Congregation Bnai Brith, Santa Barbara CA   

         Last Saturday night, between the hours of midnight and 1:00AM, Marian and I found ourselves embroiled in a heated discussion with the seven other guests staying at our Bed and Breakfast in Ashland, Oregon.  We had all seen the production of Shakespeare’s Merchant of Venice, featuring Shylock, the most famous, most disturbing, and most complex Jew in the past one thousand years of western literature.

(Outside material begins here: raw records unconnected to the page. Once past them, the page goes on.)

(* ===== verification/VaultStore.v ===== *)
(** * The tables of the secret layer

    The model of server/internal/database/secret.go, pqc.go and transform.go: the
    lineage of every KEK family, the registry of stored secrets with their value
    history, the ML-KEM records and the FPE seeds.

    A table with a primary key is a finite map from the key to the rest of the row;
    the lineage is the list of its rows.  An envelope column holds the envelope that
    its JSON text denotes.  A statement that violates a constraint fails and leaves
    the database as it was, as the transaction it belongs to is rolled back. *)

From Stdlib Require Import ZArith Bool String Strings.Byte.
From stdpp Require Import base decidable list sorting gmap.
From S2P Require Import Prelude ByteMaps GoStrings Pkcs11Uri Kek Pqc Envelope Ring.
Local Open Scope Z_scope.
Local Open Scope go_scope.

(** The order of the references a statement returns. *)
Definition ref_le (a b : list byte * Z) : Prop := bytes_ltb a.1 b.1 || (bytes_eqb a.1 b.1 && (a.2 <=? b.2)) = true.
#[export] Instance ref_le_dec : RelDecision ref_le := fun a b => decide (bytes_ltb a.1 b.1 || (bytes_eqb a.1 b.1 && (a.2 <=? b.2)) = true).

(** ** Rows *)

(** A row of [stored_secrets]; its id is the key. *)
Record StoredSecret := {
  ssTenantID : list byte; ssName : list byte;
  ssEnvelope : Envelope; ssKEKFamily : list byte; ssKEKLabel : list byte; ssKEKVersion : Z;
  ssContextBound : bool; ssEscrowed : bool; ssCurrentVersion : Z;
  ssExpiresAt : option Z; ssRotateEveryDays : Z; ssLabels : list (list byte * list byte);
  ssCreatedAt : Z; ssUpdatedAt : Z; ssValueChangedAt : Z
}.

(** A row of [stored_secret_versions]; its secret's id and its version are the key. *)
Record StoredSecretVersion := {
  svEnvelope : Envelope; svKEKFamily : list byte; svKEKLabel : list byte; svKEKVersion : Z;
  svContextBound : bool; svEscrowed : bool; svCreatedBy : list byte; svComment : list byte; svCreatedAt : Z
}.

Record FPESeed := { fsEnvelope : Envelope; fsSealedUnderVersion : Z }.

Record DB := {
  kek_versions : list KEKVersion;
  stored_secrets : gmap (list byte) StoredSecret;
  stored_secret_versions : gmap (list byte * Z) StoredSecretVersion;
  pqc_hybrid_keys : gmap (list byte) PQCHybridKey;
  fpe_seeds : gmap (list byte) FPESeed
}.

Definition with_keks (db : DB) (l : list KEKVersion) : DB :=
  {| kek_versions := l; stored_secrets := stored_secrets db; stored_secret_versions := stored_secret_versions db;
     pqc_hybrid_keys := pqc_hybrid_keys db; fpe_seeds := fpe_seeds db |}.
Definition with_secrets (db : DB) (s : gmap (list byte) StoredSecret) (v : gmap (list byte * Z) StoredSecretVersion) : DB :=
  {| kek_versions := kek_versions db; stored_secrets := s; stored_secret_versions := v;
     pqc_hybrid_keys := pqc_hybrid_keys db; fpe_seeds := fpe_seeds db |}.
Definition with_pqc_keys (db : DB) (k : gmap (list byte) PQCHybridKey) : DB :=
  {| kek_versions := kek_versions db; stored_secrets := stored_secrets db; stored_secret_versions := stored_secret_versions db;
     pqc_hybrid_keys := k; fpe_seeds := fpe_seeds db |}.
Definition with_fpe_seeds (db : DB) (k : gmap (list byte) FPESeed) : DB :=
  {| kek_versions := kek_versions db; stored_secrets := stored_secrets db; stored_secret_versions := stored_secret_versions db;
     pqc_hybrid_keys := pqc_hybrid_keys db; fpe_seeds := k |}.

(** ** The lineage *)

Definition of_family (family : list byte) (v : KEKVersion) : bool := bytes_eqb (kvFamily v) family.

Definition ListKEKVersions (db : DB) (family : list byte) : list KEKVersion :=
  sort_versions (List.filter (of_family family) (kek_versions db)).

(** The families of the lineage and of the registry, without repetition. *)
Definition ListKEKFamilies (db : DB) : list (list byte) :=
  merge_sort bytes_le
    (remove_dups (map kvFamily (kek_versions db) ++ map (ssKEKFamily ∘ snd) (map_to_list (stored_secrets db)))).

(** The constraints of [kek_versions]: the pair (family, version) and the label are unique. *)
Definition insert_kek (v : KEKVersion) (l : list KEKVersion) : result secretError (list KEKVersion) :=
  fail ErrStore when existsb (fun u => (bytes_eqb (kvFamily u) (kvFamily v) && (kvVersion u =? kvVersion v))
                                       || bytes_eqb (kvLabel u) (kvLabel v)) l ;;
  Ok (l ++ [v]).

Definition set_status (st : KEKStatus) (v : KEKVersion) : KEKVersion :=
  {| kvFamily := kvFamily v; kvVersion := kvVersion v; kvLabel := kvLabel v; kvStatus := st |}.

Definition supersede (family : list byte) (v : KEKVersion) : KEKVersion :=
  if of_family family v && is_active v then set_status KEKStatusRetiring v else v.

(** The row of a family's implicit first version, for a family that has no rows yet. *)
Definition base_version (family : list byte) : KEKVersion :=
  {| kvFamily := family; kvVersion := 1; kvLabel := family; kvStatus := KEKStatusActive |}.
Definition backfill (nv : KEKVersion) (rows : list KEKVersion) : result secretError (list KEKVersion) :=
  let n := length (List.filter (of_family (kvFamily nv)) rows) in
  if Nat.eqb n 0 && (1 <? kvVersion nv) then insert_kek (base_version (kvFamily nv)) rows else Ok rows.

            Shylock is a Jewish moneylender who extends a loan on the bizarre condition that if his wealthy enemy Antonio is not able to repay, then Shylock will extract a pound of flesh from Antonio’s body.  Antonio is completely confident that he will be able to make payment, and the money is for his young friend Bassanio, whom Antonio loves, and so Antonio agrees to this strange deal.  But then Antonio’s ships all fail to return from their voyages, and Antonio is unable to repay the loan.  To our horror, Shylock demands his bond—“I will have my bond!” he declares.  Ultimately, the play ends happily….but not for the Jew.  And not for the Jews in the audience.

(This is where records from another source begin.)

(** ** The registry *)

(** What the counter of the tenant's operations of the day says; [slug] names the tenant in the audit trail. *)
Inductive quotaAnswer := QuotaAdmitted | QuotaExceeded (slug : list byte) | QuotaUnavailable.

Definition consumeSecretOpQuota (answer : quotaAnswer) (tenant : list byte) : vact unit :=
  match answer with
  | QuotaUnavailable => vraise ErrStore
  | QuotaExceeded slug => let* _ := recordEvent ActionTenantQuota tenant slug ResultDenied in vraise ErrQuota
  | QuotaAdmitted => vret tt
  end.

Definition maxSecretPlaintext : Z := 64 * 1024.

(** [AddDate(0, 0, days)] on a UTC time, in nanoseconds. *)
Definition add_days (now days : Z) : Z := now + days * 86400 * 10 ^ 9.

(** The checks on a request's plaintext. *)
Definition check_plaintext (plaintext : list byte) : result secretError unit :=
  fail ErrInvalid when negb (nonempty plaintext) ;;
  fail ErrTooLarge when maxSecretPlaintext <? Z.of_nat (length plaintext) ;;
  Ok tt.

(** [EncryptWithEscrowToJSON]. *)
Definition encrypt_json (ring : Ring) (plaintext context : list byte) (escrow : option EscrowPolicy) : vact Envelope :=
  let* env := vrun (fun _ => ring_EncryptWithEscrow fips ring plaintext context escrow) in
  vlift (Marshal env).

Record StoreRequest := {
  rqName : list byte; rqPlaintext : list byte; rqContext : list byte; rqEscrow : option EscrowPolicy;
  rqTTLDays : Z; rqRotateEveryDays : Z; rqComment : list byte; rqLabels : list (list byte * list byte) }.

(** [id] is the fresh UUID, [tenant] and [family] the tenant and the KEK the request resolves to. *)
Definition StoreSecret (now : Z) (sealHybrid allowed : bool) (quota : quotaAnswer) (tenant family id actor : list byte) (req : StoreRequest)
    : vact unit :=
  let* _ := authorize allowed ActionSecretStore family [] in
  let name := TrimSpace (rqName req) in
  abort ErrInvalid when negb (nonempty name) || (256 <? Z.of_nat (length name)) ;;
  abort ErrInvalid when (rqTTLDays req <? 0) || (rqRotateEveryDays req <? 0) ;;
  let* _ := vlift (check_plaintext (rqPlaintext req)) in
  let* existing := vread (fun db => GetStoredSecretByName db tenant name) in
  abort ErrNameTaken when is_some existing ;;
  let* ring := secretRing sealHybrid family in
  let* _ := consumeSecretOpQuota quota tenant in
  let* blob := on_error ActionSecretStore family name (encrypt_json ring (rqPlaintext req) (rqContext req) (rqEscrow req)) in
  let stored := {| ssTenantID := tenant; ssName := name; ssEnvelope := blob; ssKEKFamily := family;
                   ssKEKLabel := ActiveLabel ring; ssKEKVersion := ActiveVersion ring;
                   ssContextBound := nonempty (rqContext req); ssEscrowed := is_some (rqEscrow req); ssCurrentVersion := 0;
                   ssExpiresAt := if 0 <? rqTTLDays req then Some (add_days now (rqTTLDays req)) else None;
                   ssRotateEveryDays := rqRotateEveryDays req; ssLabels := rqLabels req;
                   ssCreatedAt := 0; ssUpdatedAt := 0; ssValueChangedAt := 0 |} in
  let comment := if nonempty (rqComment req) then rqComment req else char "initial version" in
  let* _ := on_error ActionSecretStore family name (vexec (fun db => CreateStoredSecret db now id stored actor comment)) in
  let* _ := recordEvent ActionSecretEncrypt family [] ResultSuccess in
  let* _ := if is_some (rqEscrow req) then recordEvent ActionSecretEscrow family [] ResultSuccess else vret tt in
  recordEvent ActionSecretStore family name ResultSuccess.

            In the living room of our Ashland B&B, nine of us…seven Jews and two non-Jews…rehashed the old debates: was Shakespeare was an anti-Semite? or is his depiction of Shylock in fact relatively sympathetic for sixteenth century England? Is Shylock driven by a demonic impulse for revenge or is he a heartbroken father, grief-stricken by the betrayal of his daughter? And is it right for the Oregon Shakespeare Festival to present this play, with all of its fascinating and dangerous complexity, or should The Merchant of Venice be sealed and stored away in a vault like some hazardous biological material?

            After the rest of us had been arguing for about half and hour, a young woman who had been sitting quietly among us, a school teacher from Alaska, spoke up and asked “Do you all know each other?”  In fact, we had all just met.  We were seven Jews, from Santa Barbara, from Connecticut, from South Africa, from England, from New York, and we were arguing with each other as though we had known each other for our whole lives. 

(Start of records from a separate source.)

Lemma wp_record a target name r (Q : unit -> Sys -> Prop) E s :
  Q tt (logged s (audit_entry a target name r)) -> wp (recordEvent a target name r) Q E s.
Proof using. now intros H st. Qed.
Lemma wp_record_hard a target r (Q : unit -> Sys -> Prop) (E : Sys -> Prop) s (s' := logged s (audit_entry a target [] r)) :
  E s' -> Q tt s' -> wp (recordEscrowEvent a target r) Q E s.
Proof using. intros HE HQ st. unfold recordEscrowEvent. now destruct (append_ok s). Qed.
Lemma wp_on_error {A} a target name (m : vact A) (Q : A -> Sys -> Prop) (E : Sys -> Prop) s :
  (forall s' e, E s' -> E (logged s' e)) -> wp m Q E s -> wp (on_error a target name m) Q E s.
Proof using. intros HE H st. specialize (H st). unfold on_error. destruct (m s st) as [[[x|] s1] st1]; auto. Qed.
Lemma wp_quota answer tenant (Q : unit -> Sys -> Prop) (E : Sys -> Prop) s :
  (forall s' e, E s' -> E (logged s' e)) -> E s -> Q tt s -> wp (consumeSecretOpQuota answer tenant) Q E s.
Proof using. intros HE He H st. destruct answer; [exact H | now apply HE | exact He]. Qed.
Lemma wp_authorize allowed a target name (Q : unit -> Sys -> Prop) (E : Sys -> Prop) s :
  (forall s' e, E s' -> E (logged s' e)) -> E s -> (allowed = true -> Q tt s) -> wp (authorize allowed a target name) Q E s.
Proof using. intros HE He H st. unfold authorize. destruct allowed; [now apply H | now apply HE]. Qed.

(** The audit trail does not matter to the invariant. *)
Lemma Inv_logged A s e : Inv A s -> Inv A (logged s e).
Proof using. now intros [H1 H2 H3 H4 H5 H6 H7]. Qed.
#[local] Hint Resolve Inv_logged : core.

(** The step of a proof: the next computation of the handler. *)
Local Ltac step := lazymatch goal with
  | |- wp (vbind _ _) _ _ _ => apply wp_bind
  | |- wp (vret _) _ _ _ => apply wp_ret
  | |- wp (vraise _) _ _ _ => apply wp_raise
  | |- wp (vread _) _ _ _ => apply wp_read
  | |- wp (vlift _) _ _ _ => apply wp_lift; [intros ? ? | assumption]
  | |- wp (vexec _) _ _ _ => apply wp_exec; [intros ? ?; cbv beta in * | assumption]
  | |- wp (vupdate _) _ _ _ => apply wp_update
  | |- wp (recordEvent _ _ _ _) _ _ _ => apply wp_record
  | |- wp (recordEscrowEvent _ _ _) _ _ _ => apply wp_record_hard; [solve [apply Inv_logged; assumption]|]
  | |- wp (consumeSecretOpQuota _ _) _ _ _ => apply wp_quota; [solve [assumption | intros; now apply Inv_logged] | assumption|]
  | |- wp (on_error _ _ _ _) _ _ _ => apply wp_on_error; [solve [assumption | intros; now apply Inv_logged]|]
  | |- wp (authorize _ _ _ _) _ _ _ => apply wp_authorize; [solve [assumption | intros; now apply Inv_logged] | assumption | intros ?]
  | |- wp (if _ then vraise _ else _) _ _ _ => apply wp_abort; [assumption | intros ?]
  end.

(** ** Changes of the registry only *)

Lemma Inv_registry A A' s secs hist : Inv A s -> aSeeds A' = aSeeds A ->
  (forall id, sec_rel (with_secrets (sysDB s) secs hist) id (aSecrets A' !! id) (secs !! id)) ->
  (forall id v, hist_rel (sysHSM s) (sysDB s) (value A' id v) (hist !! (id, v))) ->
  Inv A' (with_db s (with_secrets (sysDB s) secs hist)).
Proof using.
  intros [H1 H2 Ha H3 H4 H5 H6] Hs Hsec Hhist. split; cbn [with_db sysDB sysHSM with_secrets]; try assumption.
  - intros id v. specialize (Hhist id v). unfold hist_rel in *. cbn [with_secrets stored_secret_versions].
    destruct (value A' id v), (hist !! (id, v)); try contradiction; [|exact I]. now apply holds_tables with (db := sysDB s).
  - intros f. rewrite Hs. specialize (H6 f). unfold seed_rel in *. cbn [with_secrets fpe_seeds].
    destruct (aSeeds A !! f), (fpe_seeds (sysDB s) !! f); try contradiction; [|exact I]. destruct H6 as [Hh Hv].
    split; [now apply holds_tables with (db := sysDB s) | exact Hv].
Qed.

Lemma value_insert A id a id' v : value (set_secrets A (<[id := a]> (aSecrets A))) id' v = if decide (id = id') then aValues a !! v else value A id' v.
Proof using.
  unfold value, set_secrets. cbn. destruct (decide (id = id')) as [->|Hn]; [now rewrite lookup_insert_eq | now rewrite lookup_insert_ne].
Qed.

(** The values of the current entries mirror the history. *)
Lemma inv_current A s id row : Inv A s -> stored_secrets (sysDB s) !! id = Some row ->
  exists a, aSecrets A !! id = Some a /\ aCurrent a = ssCurrentVersion row /\
    exists x, aValues a !! ssCurrentVersion row = Some x /\
      holds (sysHSM s) (sysDB s) (ssKEKFamily row) (ssKEKLabel row) (ssEnvelope row) x.1 x.2.
Proof using.
  intros HI Hrow. pose proof (inv_sec _ _ HI id) as H. rewrite Hrow in H. destruct (aSecrets A !! id) as [a|] eqn:Ea; [|contradiction].
  destruct H as (Ec & _ & h & Hh & (E1 & E2 & E3)). exists a. split; [reflexivity|]. split; [exact Ec|].
  pose proof (inv_hist _ _ HI id (ssCurrentVersion row)) as Hx. unfold value in Hx. rewrite Ea, Hh in Hx. cbn in Hx.
  destruct (aValues a !! ssCurrentVersion row) as [x|]; [|contradiction]. exists x. split; [reflexivity|]. now rewrite E1, E2, E3.
Qed.

Lemma create_inv A s now id row actor comment db x : Inv A s ->
  holds (sysHSM s) (sysDB s) (ssKEKFamily row) (ssKEKLabel row) (ssEnvelope row) x.1 x.2 ->
  CreateStoredSecret (sysDB s) now id row actor comment = Ok db ->
  aSecrets A !! id = None /\
  Inv (set_secrets A (<[id := {| aCurrent := 1; aValues := {[1 := x]} |}]> (aSecrets A))) (with_db s db).
Proof using.
  intros HI Hh. unfold CreateStoredSecret. destruct (stored_secrets (sysDB s) !! id) as [r|] eqn:Er; [discriminate|]. cbn [is_some orb].
  destruct (is_some (GetStoredSecretByName _ _ _)); [discriminate|]. destruct (is_some _); [discriminate|]. intros [= <-].
  pose proof (inv_sec _ _ HI id) as Hn. rewrite Er in Hn. destruct (aSecrets A !! id) eqn:Ea; [contradiction|]. split; [reflexivity|].
  apply (Inv_registry A); [exact HI | reflexivity | |].
  - intros id'. cbn. destruct (decide (id = id')) as [<-|Hne].
    + rewrite !lookup_insert_eq. cbn. split; [reflexivity|]. split.
      * intros v [y Hy]. rewrite lookup_singleton_Some in Hy. lia.
      * eexists. rewrite lookup_insert_eq. split; [reflexivity|]. now repeat split.
    + rewrite !lookup_insert_ne by assumption. pose proof (inv_sec _ _ HI id') as H. unfold sec_rel in *.
      destruct (aSecrets A !! id'), (stored_secrets (sysDB s) !! id'); try contradiction; [|exact I].
      destruct H as (E & Hb & h & Hl & Hm). split; [exact E|]. split; [exact Hb|]. exists h. cbn. split; [|exact Hm].
      rewrite lookup_insert_ne; [exact Hl | congruence].
  - intros id' v. rewrite value_insert. destruct (decide (id = id')) as [<-|Hne]; cbn [aValues].
    + destruct (decide (v = 1)) as [->|Hv]; [now rewrite lookup_singleton_eq, lookup_insert_eq|].
      rewrite lookup_singleton_ne, lookup_insert_ne by congruence. pose proof (inv_hist _ _ HI id v) as H. unfold value in H.
      now rewrite Ea in H.
    + rewrite lookup_insert_ne by congruence. apply (inv_hist _ _ HI).
Qed.

Lemma lookup_filter_key {K V} `{Countable K} (f : K -> bool) (m : gmap K V) k :
  filter (fun kv => f kv.1 = false) m !! k = if f k then None else m !! k.
Proof using.
  destruct (f k) eqn:Ef.
  - apply map_lookup_filter_None. right. intros x _. cbn. congruence.
  - destruct (m !! k) as [x|] eqn:E; [now apply map_lookup_filter_Some | apply map_lookup_filter_None; now left].
Qed.

(** The rows of the other secrets are not touched. *)
Lemma sec_rel_other db db' id oa os : (forall v, stored_secret_versions db' !! (id, v) = stored_secret_versions db !! (id, v)) ->
  sec_rel db id oa os -> sec_rel db' id oa os.
Proof using. intros E. unfold sec_rel. destruct oa, os; try contradiction; [|auto]. now rewrite E. Qed.

Lemma hist_bounds A s id v h : Inv A s -> stored_secret_versions (sysDB s) !! (id, v) = Some h ->
  exists a row, aSecrets A !! id = Some a /\ stored_secrets (sysDB s) !! id = Some row /\ 1 <= v <= aCurrent a.
Proof using.
  intros HI Hh. pose proof (inv_hist _ _ HI id v) as Hx. pose proof (inv_sec _ _ HI id) as Hs. rewrite Hh in Hx. unfold value in Hx.
  destruct (aSecrets A !! id) as [a|]; [|contradiction]. cbn in Hx. destruct (stored_secrets (sysDB s) !! id) as [row|]; [|contradiction].
  exists a, row. repeat split; try reflexivity; apply Hs; destruct (aValues a !! v); try contradiction; eauto.
Qed.

Lemma pruned_dropped id n depth v : 1 <= v -> pruned id n depth (id, v) = dropped depth n v.
Proof using.
  intros Hv. unfold pruned, dropped. cbn [fst snd]. rewrite bytes_eqb_refl, andb_true_r.
  destruct (Z.ltb_spec 0 depth); cbn [andb]; [|reflexivity].
  destruct (Z.ltb_spec 1 (n - depth + 1)), (Z.leb_spec v (n - depth)), (Z.ltb_spec v (n - depth + 1)); cbn; lia || reflexivity.
Qed.

Lemma put_inv A s now pt x db row n : Inv A s ->
  holds (sysHSM s) (sysDB s) (ptKEKFamily pt) (ptKEKLabel pt) (ptEnvelope pt) x.1 x.2 ->
  PutStoredSecretVersion (sysDB s) now pt = Ok (db, row, n) ->
  exists a, aSecrets A !! ptID pt = Some a /\
    Inv (set_secrets A (<[ptID pt := push (ptHistoryDepth pt) a x]> (aSecrets A))) (with_db s db).
Proof using.
  intros HI Hh. unfold PutStoredSecretVersion. destruct (_ || _); [discriminate|]. destruct (_ <? _); [discriminate|].
  destruct (stored_secrets (sysDB s) !! ptID pt) as [cur|] eqn:Ecur; [|discriminate].
  destruct (Z.eqb_spec (ssCurrentVersion cur) (ptExpectVersion pt)) as [Ev|]; [|discriminate]. cbn [negb].
  destruct (is_some _); [discriminate|]. intros [= <- _ _]. rewrite <- Ev.
  destruct (inv_current _ _ _ _ HI Ecur) as (a & Ea & Ec & y & Hy & _). rewrite <- Ec in *. exists a. split; [exact Ea|].
  pose proof (inv_sec _ _ HI (ptID pt)) as Hb. rewrite Ea, Ecur in Hb. destruct Hb as (_ & Hb & _).
  assert (Hc : 1 <= aCurrent a) by now destruct (Hb (aCurrent a)); eauto.
  set (id := ptID pt) in *. set (depth := ptHistoryDepth pt) in *. set (k := aCurrent a + 1) in *.
  apply (Inv_registry A); [exact HI | reflexivity | |].
  - intros id'. cbn. destruct (decide (id = id')) as [<-|Hne].
    + rewrite !lookup_insert_eq. split; [cbn; lia|]. split.
      * intros v. cbn [push aValues aCurrent]. fold k. rewrite (lookup_filter_key (fun v => dropped depth k v)).
        destruct (dropped depth k v); [intros [? [=]]|]. destruct (decide (v = k)) as [->|Hv]; [lia|].
        rewrite lookup_insert_ne by congruence. intros Hs%Hb. lia.
      * eexists. cbn [with_secrets stored_secret_versions put_row ssCurrentVersion]. rewrite <- Ev. fold k.
        rewrite (lookup_filter_key (fun key => pruned id k depth key)), pruned_dropped by lia.
        assert (dropped depth k k = false) as ->.
        { unfold dropped. destruct (Z.ltb_spec 0 depth), (Z.leb_spec k (k - depth)); cbn; lia || reflexivity. }
        rewrite lookup_insert_eq. split; [reflexivity | now repeat split].
    + rewrite !lookup_insert_ne by assumption. apply (sec_rel_other (sysDB s)); [|apply (inv_sec _ _ HI)]. intros v. cbn.
      rewrite (lookup_filter_key (fun key => pruned id k depth key)). unfold pruned. cbn [fst snd].
      destruct (bytes_eqb_spec id' id); [congruence|]. rewrite andb_false_r. cbn. rewrite lookup_insert_ne; [reflexivity | congruence].
  - intros id' v. rewrite value_insert, (lookup_filter_key (fun key => pruned id k depth key)). destruct (decide (id = id')) as [<-|Hne].
    + cbn [push aValues]. fold k. rewrite (lookup_filter_key (fun v => dropped depth k v)).
      destruct (Z.lt_ge_cases v 1) as [Hv|Hv]; [|rewrite pruned_dropped by exact Hv; destruct (dropped depth k v); [exact I|]].
      * rewrite !lookup_insert_ne by (try intros [=]; lia).
        destruct (aValues a !! v) eqn:E; [destruct (Hb v); [eauto | lia]|].
        pose proof (inv_hist _ _ HI id v) as Hx. unfold value in Hx. rewrite Ea in Hx. cbn in Hx. rewrite E in Hx.
        destruct (dropped _ _ _), (pruned _ _ _ _); exact I || exact Hx.
      * destruct (decide (v = k)) as [->|Hvk]; [now rewrite !lookup_insert_eq|]. rewrite !lookup_insert_ne by congruence.
        pose proof (inv_hist _ _ HI id v) as Hx. unfold value in Hx. now rewrite Ea in Hx.
    + assert (pruned id k depth (id', v) = false) as ->.
      { unfold pruned. cbn [fst snd]. destruct (bytes_eqb_spec id' id); [congruence | now rewrite andb_false_r]. }
      rewrite lookup_insert_ne by congruence. apply (inv_hist _ _ HI).
Qed.

Lemma delete_inv A s id : Inv A s ->
  Inv (set_secrets A (delete id (aSecrets A))) (with_db s ((DeleteStoredSecret (sysDB s) id).1)).
Proof using.
  intros HI. assert (Hl : forall k : list byte * Z, filter (fun kv : (list byte * Z) * StoredSecretVersion => kv.1.1 <> id) (stored_secret_versions (sysDB s)) !! k =
    if decide (k.1 = id) then None else stored_secret_versions (sysDB s) !! k).
  { intros k. destruct (decide (k.1 = id)) as [E|E]; [apply map_lookup_filter_None; right; intros ? _; cbn; auto|].
    destruct (stored_secret_versions (sysDB s) !! k) eqn:Ek; [now apply map_lookup_filter_Some | apply map_lookup_filter_None; now left]. }
  apply (Inv_registry A); [exact HI | reflexivity | |].
  - intros id'. cbn. destruct (decide (id = id')) as [<-|Hne]; [now rewrite !lookup_delete_eq|]. rewrite !lookup_delete_ne by assumption.
    apply (sec_rel_other (sysDB s)); [|apply (inv_sec _ _ HI)]. intros v. cbn. rewrite Hl. cbn. now rewrite decide_False by congruence.
  - intros id' v. rewrite Hl. unfold value. cbn. destruct (decide (id' = id)) as [->|Hne]; [now rewrite lookup_delete_eq|].
    rewrite lookup_delete_ne by congruence. apply (inv_hist _ _ HI).
Qed.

            During our week in Ashland, Marian and I enjoyed a number of surprising and wonderful Jewish encounters, including Shabbos dinner with Rabbi Marc Sirinsky and his wife Catherine, whom we had never met before, but who welcomed us into their home like long lost friends.  Who knew that Ashland would be yet another secret sacred center of the Jewish universe! 

And in Ashland, I found Torah—the Torah of Shakespeare.

We spent a whole week there, swimming in the vast ocean of Shakespeare’s imagination, his poetic genius, his bawdy earthy humor, the famous speeches, the impossible to understand 400-year-old references and inside jokes, his fascination with the supernatural, his skepticism, and his sublime gift for observing and capturing the essence of the full range of human beings. Watching Shakespeare reminded me …precisely….of the experience of studying Torah. 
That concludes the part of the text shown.